Just this month, Joe Montalbano and Brad Lehman published a pioneering new book entitled, Human-Centered Agile: A Unified Approach for Better Outcomes, which functions as a guide on how to apply Human-Centered Design (HCD) practices to an Agile product development model that is used widely throughout industry and government, where it is applied primarily to software and technology development efforts. This has been an ongoing industry challenge due to the fact that HCD prioritizes time spent understanding the problems to be solved (time spent in the problem space), while Agile prioritizes a fast hypothesize-and-deliver model (time spent in the solution space). 

I spoke with Joe and Brad this past week and asked them: “How does Human-Centered Design (HCD) benefit the Agile process?” Here is their complete answer:

Is there any more overloaded and misused term than MVP? Theoretically, in Agile the MVP is a vehicle to test a hypothesis using lightweight code until value is proven. Teams can pivot. Teams can iterate. Teams get actionable feedback with every release and can be responsive.

The real world isn’t always like that. Not every team can pivot. Not every release is lightweight. Not every failure is graciously accepted as a learning opportunity. Oh, and did we mention that production-quality code can be expensive and time consuming?

Bringing HCD into an Agile delivery workflow gives teams a chance to do their learning earlier in the process and do it less expensively. It lets teams explore multiple solutions and mitigate risks by making informed decisions based on what their customers actually want, not just what an executive hopes they want.

So, what does Human-Centered Agile provide?

Earlier learning — Discovery lets teams identify real customer needs, and validate the problems they are going to spend money solving.

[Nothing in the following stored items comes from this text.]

(* ===== verification/Collapsed.v ===== *)
(** * Profiles

    [src/internal/profile/collapsed.go]: stacks with a weight, read from the
    collapsed format of profilers, the ranking of methods and the call tree.  The
    nodes of the tree under construction are reached from their parent only; the
    loop that walks down a stack is a recursion that rebuilds the path. *)

From Stdlib Require Import Ascii.
From S2P Require Import Prelude Arrays GoIO GoStrings GoPath GoText GoScan GoRuntime GoSort GoMaps.

Module Stacks.

Record StackSample := { Frames : list string; s_Value : Z }.
Record MethodStat := { m_Name : string; Inclusive : Z; Exclusive : Z }.
Inductive CallTreeNode := CallTree (name : string) (value self : Z) (children : list CallTreeNode).

(** ** Collapsed stacks *)

Section Parse.
Context {UN : Unicode} {PR : Printable}.

(** The filtered frames are written over those already read. *)
Definition splitFrames (stack : string) : list string :=
  fold_left (λ frames frame, let frame := TrimSpace frame in if bool_decide (frame ≠ "") then frames ++ [frame] else frames) (Split stack ";") [].
Definition stack_error (lineNo : Z) (msg : string) : string := "collapsed stack line " +:+ itoa lineNo +:+ msg.
Definition stackLine (st : Z * list StackSample) (text : string) : outcome (Z * list StackSample) :=
  let '(lineNo, samples) := st in
  let lineNo := lineNo + 1 in
  let line := TrimSpace text in
  if bool_decide (line = "") || HasPrefix line "#" then Ok (lineNo, samples) else
  match Cut line " " with
  | None => Err (Errorf (stack_error lineNo " missing value"))
  | Some (stack, valueText) =>
    match ParseInt (TrimSpace valueText) with
    | None => Err (Wrapf (stack_error lineNo " value: %w") (num_error "ParseInt" (TrimSpace valueText)))
    | Some value =>
      if value <? 0 then Err (Errorf (stack_error lineNo " value must be non-negative")) else
      let frames := splitFrames stack in
      if len frames =? 0 then Ok (lineNo, samples) else
      Ok (lineNo, samples ++ [{| Frames := frames; s_Value := value |}])
    end
  end.
Definition ParseCollapsedStacks (r : reader) : outcome (list StackSample) :=
  let '(lines, err) := scan_lines r in
  '(_, samples) ← for_each lines stackLine (0, []);
  match err with Some err => Err err | None => Ok samples end.
End Parse.

(** ** Methods *)

(** One round of the loop over the frames of a sample: the statistics, the frames
    seen in the sample and the index. *)
Definition methodStep (sample : StackSample) (st : gmap string MethodStat * gmap string unit * Z) (frame : string) : gmap string MethodStat * gmap string unit * Z :=
  let '(byName, seen, i) := st in
  let stat := default {| m_Name := frame; Inclusive := 0; Exclusive := 0 |} (byName !! frame) in
  let '(stat, seen) :=
    if bool_decide (seen !! frame = None)
    then ({| m_Name := m_Name stat; Inclusive := i64 (Inclusive stat + s_Value sample); Exclusive := Exclusive stat |}, <[frame := tt]> seen)
    else (stat, seen) in
  let stat :=
    if i =? len (Frames sample) - 1
    then {| m_Name := m_Name stat; Inclusive := Inclusive stat; Exclusive := i64 (Exclusive stat + s_Value sample) |} else stat in
  (<[frame := stat]> byName, seen, i + 1).
Definition sampleStep (byName : gmap string MethodStat) (sample : StackSample) : gmap string MethodStat :=
  (fold_left (methodStep sample) (Frames sample) (byName, ∅, 0)).1.1.
Definition methodLess (a b : MethodStat) : bool :=
  if negb (Inclusive a =? Inclusive b) then Inclusive b <? Inclusive a else String.ltb (m_Name a) (m_Name b).
Definition HotMethods `{GoRuntime} (samples : list StackSample) : list MethodStat :=
  let byName := fold_left sampleStep samples ∅ in
  sort_slice methodLess (map_entries byName).*2.
(* ===== verification/SnapshotDiff.v ===== *)
(** * Differences of snapshots

    [src/internal/diff/diff.go]: the sections of changes between two snapshots.
    The records of a snapshot ([src/internal/snapshot], [toolchain], [netstate],
    [updates], ...) have the fields that are compared or rolled up, and where they are few the others. *)

From Stdlib Require Import Ascii.
From S2P Require Import Prelude GoStrings GoRuntime GoSort GoMaps GoTime Float64.

Module Snapshot.

Record SwapUsage := { TotalBytes : Z; UsedBytes : Z; FreeBytes : Z; Encrypted : bool }.
Record MemoryState := { CompressorOccupied : Z; CompressorStored : Z; Swap : SwapUsage; PressureLevel : string }.
Record TMDestination := { d_ID : string; d_Name : string; d_Kind : string; d_MountPoint : string }.
Record TMLocalSnapshot := { l_Name : string; l_Date : time; l_Volume : string }.
Record TimeMachineState := { Destinations : list TMDestination; LocalSnapshots : list TMLocalSnapshot }.
Record HostInfo := {
  Hostname : string; MachineUUID : string; OSName : string; OSVersion : string; OSBuild : string; CPUBrand : string; CPUCores : Z; RAMBytes : Z; Architecture : string;
  UptimeSeconds : Z; SpectraVersion : string;
  Memory : MemoryState; TimeMachine : TimeMachineState }.
Record App := { a_Path : string; BundleID : string; AppVersion : string; TeamID : string; HardenedRuntime : bool; GatekeeperStatus : string }.
Record JDKInstall := {
  InstallID : string; j_Path : string; j_Source : string; VersionMajor : Z; VersionMinor : Z; VersionPatch : Z; Vendor : string; ReleaseString : string; IsActiveJavaHome : bool }.
Record BrewFormula := { b_Name : string; b_Version : string; InstalledVia : string; Deprecated : bool; Pinned : bool }.
Record BrewInventory := { Formulae : list BrewFormula }.
Record RuntimeInstall := { r_Version : string; r_Source : string; r_Path : string; Active : bool }.
Record EnvSnapshot := { PathDirs : list string; JavaHome : string }.
Record Toolchains := {
  Brew : BrewInventory; JDKs : list JDKInstall; Node : list RuntimeInstall; Python : list RuntimeInstall; Go : list RuntimeInstall; Ruby : list RuntimeInstall;
  ActiveJVMManager : string; Env : EnvSnapshot }.
Record ListeningPort := { Port : Z; Proto : string; LocalAddr : string; p_PID : Z; p_Command : string; p_User : string; p_AppPath : string }.
Record NetState := { ListeningPorts : list ListeningPort; VPNActive : bool }.
Record ResourceUsage := { Limit : Z; Current : Z; Pct : f64; Warn : bool; Critical : bool }.
Record SystemLimits_ := { PTY : ResourceUsage; Files : ResourceUsage; FilesPerProc : Z; Procs : ResourceUsage; ProcsPerUID : ResourceUsage }.
Record InstallEntry := { e_Name : string; e_Version : string; e_Source : string; InstallDate : ztime; PackageIDs : list string }.
Record InstallHistory := { Entries : list InstallEntry; CollectedAt : time }.
Record Updates_ := { History : InstallHistory }.
Record Snapshot := {
  ID : string; TakenAt : time; Host : HostInfo; Apps : list App; Toolchains_of : Toolchains; SystemLimits : SystemLimits_; Sysctls : gmap string string;
  Network : NetState; Updates : Updates_ }.
End Snapshot.

Module Diff.
Export Snapshot.

Inductive ChangeKind := Added | Removed | Changed.
Record Change := { Kind : ChangeKind; Key : string; Before_ : string; After_ : string }.
Record Section_ := { s_Name : string; Changes : list Change }.
Record Result := { AID : string; BID : string; Sections : list Section_ }.
Lemma of_key_app_one k es e : of_key k (es ++ [e]) = of_key k es ++ if decide (findingKey e.2 = k) then [e] else [].
Proof. unfold of_key. rewrite filter_app, filter_cons, filter_nil. by case_decide. Qed.
Lemma of_key_nil k es : of_key k es = [] ↔ k ∉ (λ e, findingKey e.2) <$> es.
Proof.
  unfold of_key. split.
  - intros Hn (e & -> & He)%list_elem_of_fmap. assert (e ∈ filter (λ e', findingKey e'.2 = findingKey e.2) es) as Hin by by apply list_elem_of_filter. rewrite Hn in Hin. by apply not_elem_of_nil in Hin.
  - intros Hn. apply list_filter_none. intros e He <-. apply Hn. by apply (list_elem_of_fmap_2 (λ e, findingKey e.2)).
Qed.
Definition tracks (es : list (string * Rules.Finding)) (st : rollupState) : Prop :=
  let '(byKey, seen, order) := st in
  (∀ k, byKey !! k = group k es) ∧ (∀ k l, default ∅ (seen !! k) !! l = if decide (l ∈ (of_key k es).*1) then Some tt else None) ∧ order = firsts ((λ e, findingKey e.2) <$> es).
Lemma findingStep_tracks es st label f : tracks es st → tracks (es ++ [(label, f)]) (findingStep label st f).
Proof.
  destruct st as [[byKey seen] order]. intros (H1 & H2 & ->). unfold findingStep. set (k0 := findingKey f).
  assert (firsts ((λ e, findingKey e.2) <$> es ++ [(label, f)]) = if decide (of_key k0 es = []) then firsts ((λ e, findingKey e.2) <$> es) ++ [k0] else firsts ((λ e, findingKey e.2) <$> es)) as Ho.
  { rewrite fmap_app. cbn [fmap list_fmap snd]. rewrite firsts_snoc. fold k0. destruct (decide (of_key k0 es = [])) as [Hn|Hn]; rewrite of_key_nil in Hn; [by rewrite decide_False|]. rewrite decide_True; [done|]. by apply dec_stable. }
  assert (∀ k, k ≠ k0 → of_key k (es ++ [(label, f)]) = of_key k es) as Hk by (intros k Hne; rewrite of_key_app_one; cbn [snd]; rewrite decide_False by done; by rewrite app_nil_r).
  assert (of_key k0 (es ++ [(label, f)]) = of_key k0 es ++ [(label, f)]) as Hk0 by (rewrite of_key_app_one; cbn [snd]; by rewrite decide_True).
  assert (∀ l, l ∈ (of_key k0 (es ++ [(label, f)])).*1 ↔ l = label ∨ l ∈ (of_key k0 es).*1) as Hl by (intros l; rewrite Hk0, fmap_app, elem_of_app; cbn; rewrite list_elem_of_singleton; tauto).
  unfold tracks, group. rewrite Ho, H1. unfold group. destruct (of_key k0 es) as [|e0 es0] eqn:E.
  - cbn [fmap option_fmap option_map head]. rewrite lookup_insert_eq. cbn [default id]. rewrite bool_decide_eq_true_2 by apply lookup_empty. split_and!; [| |by rewrite decide_True].
    + intros k. destruct (decide (k = k0)) as [->|Hne]; [by rewrite lookup_insert_eq, Hk0|]. rewrite !lookup_insert_ne, H1, Hk by done. done.
    + intros k l. destruct (decide (k = k0)) as [->|Hne]; [|rewrite !lookup_insert_ne, H2, Hk by done; done]. rewrite lookup_insert_eq. cbn [default id]. rewrite (decide_ext _ _ _ _ (Hl l)).
      destruct (decide (l = label)) as [->|Hll]; [by rewrite lookup_insert_eq, decide_True by (by left)|]. rewrite lookup_insert_ne, lookup_empty, decide_False by first [done|intros [?|?%not_elem_of_nil]; done]. done.
  - assert (firsts ((e0 :: es0) ++ [(label, f)]).*1 = if decide (label ∈ (e0 :: es0).*1) then firsts (e0 :: es0).*1 else firsts (e0 :: es0).*1 ++ [label]) as Hfs by (rewrite fmap_app; apply firsts_snoc).
    change ((λ e, opened (firsts (e0 :: es0).*1) e.2) <$> head (e0 :: es0)) with (Some (opened (firsts (e0 :: es0).*1) e0.2)). cbv beta iota.
    rewrite H2, E, (decide_False (P := e0 :: es0 = [])) by done. destruct (decide (label ∈ (e0 :: es0).*1)) as [Hin|Hin].
    + rewrite bool_decide_eq_false_2 by done. split_and!; [| |done].
      * intros k. destruct (decide (k = k0)) as [->|Hne]; [|by rewrite H1, Hk]. rewrite H1, Hk0, Hfs. unfold group. by rewrite E.
      * intros k l. destruct (decide (k = k0)) as [->|Hne]; [|by rewrite H2, Hk]. rewrite H2, E. apply decide_ext. rewrite Hl. naive_solver.
    + rewrite bool_decide_eq_true_2 by done. split_and!; [| |done].
      * intros k. destruct (decide (k = k0)) as [->|Hne]; [|by rewrite lookup_insert_ne, H1, Hk]. by rewrite lookup_insert_eq, Hk0, Hfs.
      * intros k l. destruct (decide (k = k0)) as [->|Hne]; [|by rewrite lookup_insert_ne, H2, Hk]. rewrite lookup_insert_eq. cbn [default id]. rewrite (decide_ext _ _ _ _ (Hl l)).
        destruct (decide (l = label)) as [->|Hll]; [by rewrite lookup_insert_eq, decide_True by (by left)|]. rewrite lookup_insert_ne, H2, E by done. apply decide_ext. naive_solver.
Qed.

Lemma rollup_tracks catalog zl : tracks (events catalog zl) (fold_left (hostStep catalog) zl (∅, ∅, [])).
Proof.
  assert (∀ label fs es st, tracks es st → tracks (es ++ ((λ f, (label, f)) <$> fs)) (fold_left (findingStep label) fs st)) as Hf.
  { intros label fs. induction fs as [|f fs IH]; intros es st Ht; cbn [fmap list_fmap fold_left]; [by rewrite app_nil_r|]. rewrite cons_middle, app_assoc. apply IH. by apply findingStep_tracks. }
  induction zl as [|[h label] zl IH] using rev_ind; [done|]. rewrite fold_left_app. cbn [fold_left]. unfold events in *. rewrite fmap_app, concat_app. cbn [fmap list_fmap concat]. rewrite app_nil_r.
  unfold hostStep, host_events. cbn [fst snd]. destruct (Empty h); [by rewrite app_nil_r|]. by apply Hf.
Qed.
Lemma RollupFindings_eq hosts catalog : let es := events catalog (zip hosts (displayLabels hosts)) in
  RollupFindings hosts catalog = SliceStable fleetLess (omap (λ k, sortHosts <$> group k es) (firsts ((λ e, findingKey e.2) <$> es))).
Proof.
  intros es. unfold RollupFindings. pose proof (rollup_tracks catalog (zip hosts (displayLabels hosts))) as Ht. fold es in Ht. destruct (fold_left (hostStep catalog) _ _) as [[byKey seen] order].
  destruct Ht as (H1 & _ & ->). f_equal. apply omap_ext_in. intros k _. by rewrite H1.
Qed.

Concept Validation with lightweight, disposable prototypes and mock-ups (paper drawings, wireframes, etc.) allows teams to test and refine their solution concepts with users before the first delivery, shifting learning left.

Cheaper learning — The cost of engaging with users for Discovery and Concept Validation is far less expensive than it is to write some production-quality code and then release it to get feedback. 

Lower risks —  The costs of building a product are not the only risk a team takes when launching a product. Releasing products that frustrate customers can harm their relationship to the product, whether they are first-time customers trying it for the first time, or experienced users looking for improvements. 

Unfortunately, too many teams and programs think that HCD and Agile are simply incompatible. They aren’t! We wanted to show everyone that they are actually well-aligned in purpose, and can be done together with some adaptation. This requires a change in mindset, but neither the change in thinking nor change in work practices are as dramatic as you might think.

What do you think of Human-Centered Design? Have you used HCD within your Agile process and workflow?